Cider isn’t the only category pushing the envelope of taste, using different ingredients, flavour combinations and inspirations, as craft beer brewers are continuing to explore the bounds of their brewing imagination. Some techniques on show were completely new, such as nitro beer, where nitrogen levels are increased during carbonation to give a smoother mouth-feel, while others were based on older, often forgotten recipes and processes that are equally unexpected, such as beer brewed with excess bread. Dating back over 4,000 years, brewing beer with bread isn’t new by any stretch of the imagination, but with the UK throwing away over 24m slices of bread every year, it’s a great example of sustainability being used as a compelling and contemporary point of difference.
At one time, sour beer was the only thing available because it was impossible to prevent wild yeasts from contaminating beer, which is where the sour, tart flavour and taste come from. Modern beer is brewed in a sterile environment to prevent such contamination, so today’s sour beer is made by intentionally introducing bacteria and yeast strains to accentuate a beer’s sour character. Fruit infusions, especially, benefit from a sour base, which provides a great backdrop for the fruit flavour to shine, and both large and small breweries are increasingly looking to sour beer as an opportunity.
Beyond ingredients, flavour combinations and brewing techniques, provenance is a key factor in beer drinkers’ purchasing decisions, so it was interesting to see how aspects of provenance influenced some brands’ positioning and narrative. For example, Brixton Brewery and London Fields Brewery use the location of the brewery and the local community to infuse character and personality into their brand, while others, such as breweries found in Cornwall and New Zealand, might look to their geography, local resources and the natural environment – the ‘terroir’ of their beer – as the basis for their brand story.
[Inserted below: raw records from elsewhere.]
(** ** Reading a file again *)
Section reload.
Context {F : Type} `{Floats F}.
Variable env : string → string.
Implicit Types c : file_config F.
Lemma GetString_twice c key d : GetString env c key (GetString env c key d) = GetString env c key d.
Proof. unfold GetString. by destruct (getValue env c key). Qed.
Lemma GetInt_twice c key d : GetInt env c key (GetInt env c key d) = GetInt env c key d.
Proof. unfold GetInt. destruct (getValue env c key); try done. by destruct (ParseInt s) as [? []]. Qed.
Lemma GetBool_twice c key d : GetBool env c key (GetBool env c key d) = GetBool env c key d.
Proof. unfold GetBool. destruct (getValue env c key); try done. by repeat case_match. Qed.
Lemma GetStringSlice_twice c key d : GetStringSlice env c key (GetStringSlice env c key d) = GetStringSlice env c key d.
Proof. unfold GetStringSlice. destruct (getValue env c key); try done. by case_bool_decide. Qed.
Lemma New_again (d : disk F) file c : New d file = Some c → configFile c ≠ "" → New d (configFile c) = Some c.
Proof.
  unfold New. set (f := if bool_decide (file = "") then _ else _). destruct (bool_decide (f = "")) eqn:E; [by intros [= <-]|].
  destruct (load d f) as [m|] eqn:El; [|done]. intros [= <-]. simpl. intros Hne. rewrite !(bool_decide_false (f = "")) by done. by rewrite El.
Qed.

(** Whatever the file, the environment and the values in them, reading
    the file again that a configuration was loaded from, unchanged, succeeds
    and changes nothing. *)
Theorem Reload_same_file (d : disk F) file : Reload env d (Load env d file) = Some (Load env d file).
Proof.
  unfold Reload, Load. destruct (New d file) as [c|] eqn:E; [|done]. change (ConfigFile (load_config env c)) with (configFile c).
  case_bool_decide as Ef; [done|]. rewrite (New_again d file c E Ef). simpl. f_equal. unfold reload_config, load_config. cbn -[GetString GetInt GetBool GetStringSlice].
  by rewrite !GetString_twice, !GetInt_twice, !GetBool_twice, !GetStringSlice_twice.
Qed.
End reload.

(** ** What a path finds *)
Section paths.
Context {F : Type}.
Notation yaml := (yaml F).

Definition entry (k : string) (m : list (string * yaml)) : option yaml := snd <$> find (λ kv, bool_decide (kv.1 = k)) m.
(** The value at the end of a path of keys, when it is no mapping. *)
Fixpoint lookup_path (v : yaml) (path : list string) : option yaml :=
  match path with
  | [] => match v with YMap _ => None | _ => Some v end
  | k :: path => match v with YMap m => match entry k m with Some v => lookup_path v path | None => None end | _ => None end
  end.
Fixpoint dotless (s : string) : bool := match s with EmptyString => true | String c s => negb (Ascii.eqb c ".") && dotless s end.
Definition plain_key (k : string) : Prop := k ≠ "" ∧ dotless k = true.
(** Mappings name each key once, and no key is empty or holds a dot. *)
Inductive well_keyed : yaml → Prop :=
| wk_leaf v : (∀ m, v ≠ YMap m) → well_keyed v
| wk_map m : NoDup m.*1 → Forall (λ kv, plain_key kv.1 ∧ well_keyed kv.2) m → well_keyed (YMap m).

(** Induction that reaches into mappings. *)
Lemma yaml_map_ind (P : yaml → Prop) : (∀ v, (∀ m, v ≠ YMap m) → P v) → (∀ m, Forall (λ kv, P kv.2) m → P (YMap m)) → ∀ v, P v.
Proof.
  intros Hl Hm. fix IH 1. intros [| | | | | | |m]; try (apply Hl; discriminate). apply Hm.
  induction m as [|[k v] m IHm]; constructor; [apply IH|exact IHm].
Qed.

Fixpoint tail (path : list string) : string := match path with [] => "" | k :: path => "." +:+ k +:+ tail path end.
Definition render (key : string) (path : list string) : string := foldl join_key key path.
Definition before (key : string) : string := if bool_decide (key = "") then "" else key +:+ ".".

Lemma app_inj_l (s a b : string) : s +:+ a = s +:+ b → a = b.
Proof. induction s as [|c s IH]; [done|]. rewrite !string_app_cons. intros [= E]. auto. Qed.
Lemma join_before key k : join_key key k = before key +:+ k.
Proof. unfold join_key, before. case_bool_decide; [done|]. by rewrite <- (assoc_L String.append). Qed.
Lemma app_nonempty (s t : string) : t ≠ "" → s +:+ t ≠ "".
Proof. by destruct s. Qed.
Lemma render_tail key path : key ≠ "" → Forall plain_key path → render key path = key +:+ tail path.
Proof.
  unfold render. intros Hk Hp. revert key Hk. induction Hp as [|k path [Hne _] _ IH]; intros key Hk; simpl; [by rewrite (right_id_L "" String.append)|].
  rewrite IH; rewrite join_before; [|by apply app_nonempty]. unfold before. rewrite bool_decide_false by done. by rewrite <- !(assoc_L String.append).
Qed.
Lemma render_cons key k path : plain_key k → Forall plain_key path → render key (k :: path) = before key +:+ k +:+ tail path.
Proof.
  intros Hk Hp. change (render key (k :: path)) with (render (join_key key k) path). rewrite render_tail; [|rewrite join_before; by apply app_nonempty; destruct Hk|done].
  by rewrite join_before, <- (assoc_L String.append).
Qed.
Lemma dotless_prefix k k' path path' : dotless k = true → dotless k' = true → k +:+ tail path = k' +:+ tail path' → k = k' ∧ tail path = tail path'.
Proof.
  revert k'. induction k as [|c k IH]; intros k' Hk Hk'.
  - destruct k' as [|c' k']; [done|]. destruct path as [|q path]; simpl; [done|]. rewrite !string_app_cons. intros [= <- _]. by destruct (dotless k').
  - simpl in Hk. apply andb_true_iff in Hk as [Hc Hk]. destruct k' as [|c' k'].
    + destruct path' as [|q path']; simpl; [done|]. rewrite !string_app_cons. intros [= -> _]. done.
    + simpl in Hk'. apply andb_true_iff in Hk' as [Hc' Hk']. rewrite !string_app_cons. intros [= -> E]. by destruct (IH k' Hk Hk' E) as [-> ?].
Qed.
Lemma tail_inj path path' : Forall plain_key path → Forall plain_key path' → tail path = tail path' → path = path'.
Proof.
  intros Hp. revert path'. induction Hp as [|k path [_ Hk] _ IH]; intros [|k' path'] Hp' E; try done.
  apply Forall_cons in Hp' as [[_ Hk'] Hp']. simpl in E. rewrite !string_app_cons in E. injection E as E. simpl in E.
  apply dotless_prefix in E as [-> E]; [|done..]. by rewrite (IH path').
Qed.

Lemma merge_sound f (m : list (string * yaml)) r s x : merge_entries f m r !! s = Some x → (∃ k v, (k, v) ∈ m ∧ f k v !! s = Some x) ∨ r !! s = Some x.
Proof.
  revert r. induction m as [|[k v] m IH]; intros r; simpl; [by right|]. intros [(k' & v' & Hin & Hf)|Hr]%IH; [left; exists k', v'; split; [by right|done]|].
  apply lookup_union_Some_raw in Hr as [Hr|[_ Hr]]; [left; exists k, v; split; [by left|done]|by right].
Qed.
Lemma merge_complete f (m : list (string * yaml)) r s x :
  (r !! s = Some x ∨ ∃ k v, (k, v) ∈ m ∧ f k v !! s = Some x) → (∀ k v y, (k, v) ∈ m → f k v !! s = Some y → y = x) → merge_entries f m r !! s = Some x.
Proof.
  revert r. induction m as [|[k v] m IH]; intros r Hr Hall; simpl.
  - destruct Hr as [?|(? & ? & []%elem_of_nil & _)]; done.
  - apply IH; [|intros k' v' y Hin; apply Hall; by right]. destruct (f k v !! s) as [y|] eqn:E.
    + left. rewrite (lookup_union_Some_l _ _ _ y) by done. f_equal. apply (Hall k v y); [by left|done].
    + rewrite lookup_union_r by done. destruct Hr as [?|(k' & v' & [[= -> ->]|Hin]%elem_of_cons & Hf)]; [by left| |right; eauto]. congruence.
Qed.
Lemma entry_in k (m : list (string * yaml)) v : NoDup m.*1 → entry k m = Some v ↔ (k, v) ∈ m.
Proof.
  unfold entry. induction m as [|[k' v'] m IH]; [split; [done|by intros ?%elem_of_nil]|]. intros [Hk Hnd]%NoDup_cons. simpl in *.
  rewrite elem_of_cons. case_bool_decide as E; simpl.
  - subst k'. split; [intros [= ->]; by left|]. intros [[= ->]|Hin]; [done|]. destruct Hk. by apply (list_elem_of_fmap_2 fst) in Hin.
  - rewrite (IH Hnd). split; [by right|]. intros [[= ? _]|?]; [congruence|done].
Qed.

Lemma flatten_leaf key (v : yaml) : (∀ m, v ≠ YMap m) → flatten_value key v = {[key := v]}.
Proof. intros Hv. destruct v; try done. by destruct (Hv m). Qed.
Lemma lookup_leaf (v : yaml) path x : (∀ m, v ≠ YMap m) → lookup_path v path = Some x ↔ path = [] ∧ x = v.
Proof.
  intros Hv. destruct path as [|k path]; simpl.
  - destruct v; try (split; [by intros [= <-]|by intros [_ ->]]). by destruct (Hv m).
  - destruct v; try (split; [done|by intros [? _]]). by destruct (Hv m).
Qed.
Lemma flatten_spec (v : yaml) : well_keyed v → ∀ key s x,
  flatten_value key v !! s = Some x ↔ ∃ path, Forall plain_key path ∧ lookup_path v path = Some x ∧ s = render key path.
Proof.
  induction v as [v Hv|m IH] using yaml_map_ind; intros Hw key s x.
  - rewrite flatten_leaf by done. rewrite lookup_singleton_Some. split.
    + intros [<- <-]. exists []. split_and!; [constructor|by apply lookup_leaf|done].
    + intros (path & _ & [-> ->]%lookup_leaf & ->); done.
  - inversion Hw as [? Hv|? Hnd Hall]; subst; [by destruct (Hv m)|]. rewrite Forall_forall in IH. rewrite Forall_forall in Hall. simpl.
    assert (∀ k v y, (k, v) ∈ m → flatten_value (join_key key k) v !! s = Some y →
      ∃ path, Forall plain_key (k :: path) ∧ lookup_path v path = Some y ∧ s = render key (k :: path)) as Hsound.
    { intros k v y Hin Hf. destruct (Hall _ Hin) as [Hk Hwv]. apply (IH _ Hin) in Hf as (path & Hp & Hl & ->); [|done].
      exists path. split_and!; [by constructor|done|done]. }
    split.
    + intros [(k & v & Hin & Hf)|Hf]%merge_sound; [|done]. destruct (Hsound k v x Hin Hf) as (path & Hp & Hl & Hs).
      exists (k :: path). split_and!; [done| |done]. simpl. by rewrite (proj2 (entry_in k m v Hnd) Hin).
    + intros (path & Hp & Hl & ->). destruct path as [|k path]; [done|]. simpl in Hl. destruct (entry k m) as [v|] eqn:E; [|done].
      apply entry_in in E; [|done]. apply Forall_cons in Hp as [Hk Hp]. destruct (Hall _ E) as [_ Hwv].
      apply merge_complete; [right; exists k, v; split; [done|]; apply (IH _ E); [done|by exists path]|].
      intros k' v' y Hin Hf. destruct (Hsound k' v' y Hin Hf) as (path' & [Hk' Hp']%Forall_cons & Hl' & Hs).
      rewrite !render_cons in Hs by done. apply app_inj_l in Hs. apply dotless_prefix in Hs as [-> Hs]; [|by destruct Hk|by destruct Hk'].
      apply tail_inj in Hs as ->; [|done..]. assert (v' = v) as -> by (apply (entry_in k' m) in E, Hin; [congruence|done..]). congruence.
Qed.
Lemma concat_tail k path : String.concat "." (k :: path) = k +:+ tail path.
Proof.
  revert k. induction path as [|q path IH]; intros k; [simpl; by rewrite (right_id_L "" String.append)|].
  change (String.concat "." (k :: q :: path)) with (k +:+ "." +:+ String.concat "." (q :: path)). by rewrite IH.
Qed.

(** C40: when no mapping of the file has a key that is empty or holds a dot,
    the flat table has at a dotted name exactly the value at the end of that
    path of keys, in whatever order Go goes through the mappings. *)
Theorem flattenMap_finds (m : list (string * yaml)) path : well_keyed (YMap m) → path ≠ [] → Forall plain_key path →
  flattenMap "" m !! String.concat "." path = lookup_path (YMap m) path.
Proof.
  intros Hw Hne Hp. unfold flattenMap. destruct path as [|k path]; [done|]. rewrite concat_tail. apply Forall_cons in Hp as [Hk Hp].
  assert (∀ q p, plain_key q → Forall plain_key p → render "" (q :: p) = q +:+ tail p) as Hr.
  { intros q p Hq Hp'. rewrite render_cons by done. unfold before. by rewrite bool_decide_true. }
  destruct (lookup_path (YMap m) (k :: path)) as [x|] eqn:E.
  - apply flatten_spec; [done|]. exists (k :: path). split_and!; [by constructor|done|by rewrite Hr].
  - destruct (flatten_value "" (YMap m) !! (k +:+ tail path)) as [x|] eqn:Ef; [|done]. exfalso.
    apply (flatten_spec _ Hw) in Ef as ([|k' path'] & Hp' & Hl & Hs); [done|]. apply Forall_cons in Hp' as [Hk' Hp'].
    rewrite Hr in Hs by done. apply dotless_prefix in Hs as [-> Hs]; [|by destruct Hk|by destruct Hk'].
    apply tail_inj in Hs as ->; [|done..]. congruence.
Qed.
End paths.

(** ** Lists in quotation marks are read back *)
Definition in_quotes (item : list string) : string := double_quote +:+ concat_runes item +:+ double_quote.
Lemma runes_app r s : Forall is_rune r → runes (concat_runes r +:+ s) = r ++ runes s.
Proof. induction 1 as [|x r Hx _ IH]; [done|]. simpl. rewrite <- (assoc_L String.append), (Hx (concat_runes r +:+ s)). by rewrite IH. Qed.
Lemma runes_quote s : runes (double_quote +:+ s) = double_quote :: runes s.
Proof. done. Qed.
Lemma split_quoted item current l : Forall is_rune item → double_quote ∉ item →
  split_commas (Some double_quote) current (item ++ double_quote :: l) = split_commas None (current +:+ concat_runes item) l.
Proof.
  intros Hi Hq. revert current Hq. induction Hi as [|r item Hr _ IH]; intros current Hq; simpl.
  - by rewrite (right_id_L "" String.append).
  - apply not_elem_of_cons in Hq as [Hne Hq]. rewrite bool_decide_false by done. rewrite IH by done. by rewrite <- (assoc_L String.append).
Qed.
Lemma element_whole s : trimSpace s = s → s ≠ "" → element s = [s].
Proof. unfold element. intros -> Hne. by rewrite bool_decide_false. Qed.

(** Elements in double quotation marks come back as they were, commas
    included. *)
Theorem quoted_elements_are_read_back (items : list (list string)) :
  Forall (λ item, Forall is_rune item ∧ double_quote ∉ item ∧ trimSpace (concat_runes item) = concat_runes item ∧ concat_runes item ≠ "") items →
  splitCommaSeparated (String.concat "," (in_quotes <$> items)) = concat_runes <$> items.
Proof.
  intros Hall. unfold splitCommaSeparated. induction Hall as [|item items (Hi & Hq & Ht & Hne) Hall IH]; [done|].
  assert (∀ s, split_commas None "" (runes (in_quotes item +:+ s)) = split_commas None (concat_runes item) (runes s)) as Hone.
  { intros s. unfold in_quotes. rewrite <- !(assoc_L String.append), runes_quote. simpl split_commas.
    rewrite runes_app, runes_quote by done. by rewrite split_quoted. }
  destruct items as [|item' items].
  - change (String.concat "," (in_quotes <$> [item])) with (in_quotes item). rewrite <- (right_id_L "" String.append (in_quotes item)), Hone. by apply element_whole.
  - change (String.concat "," (in_quotes <$> item :: item' :: items)) with (in_quotes item +:+ "," +:+ String.concat "," (in_quotes <$> item' :: items)).
    rewrite Hone.
    set (rest := String.concat "," (in_quotes <$> item' :: items)) in *.
    change (split_commas None (concat_runes item) (runes ("," +:+ rest))) with (element (concat_runes item) ++ split_commas None "" (runes rest)).
    by rewrite element_whole, IH.
Qed.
In conclusion, alongside the brewery’s team, design is a craft beer brand’s most powerful communications tool. Every beer has a unique story to tell, but unlike at CBR where the brewer can explain the nuance of what they’ve created and why, for many craft drinkers the only interaction they have with a brand is its packaging. If a brewery is small and mainly serving its local community, positioning and design might not be a priority, but as a beer gains traction outside its locality, packaging design becomes as fundamental to its continued growth and success as the craft beer it contains.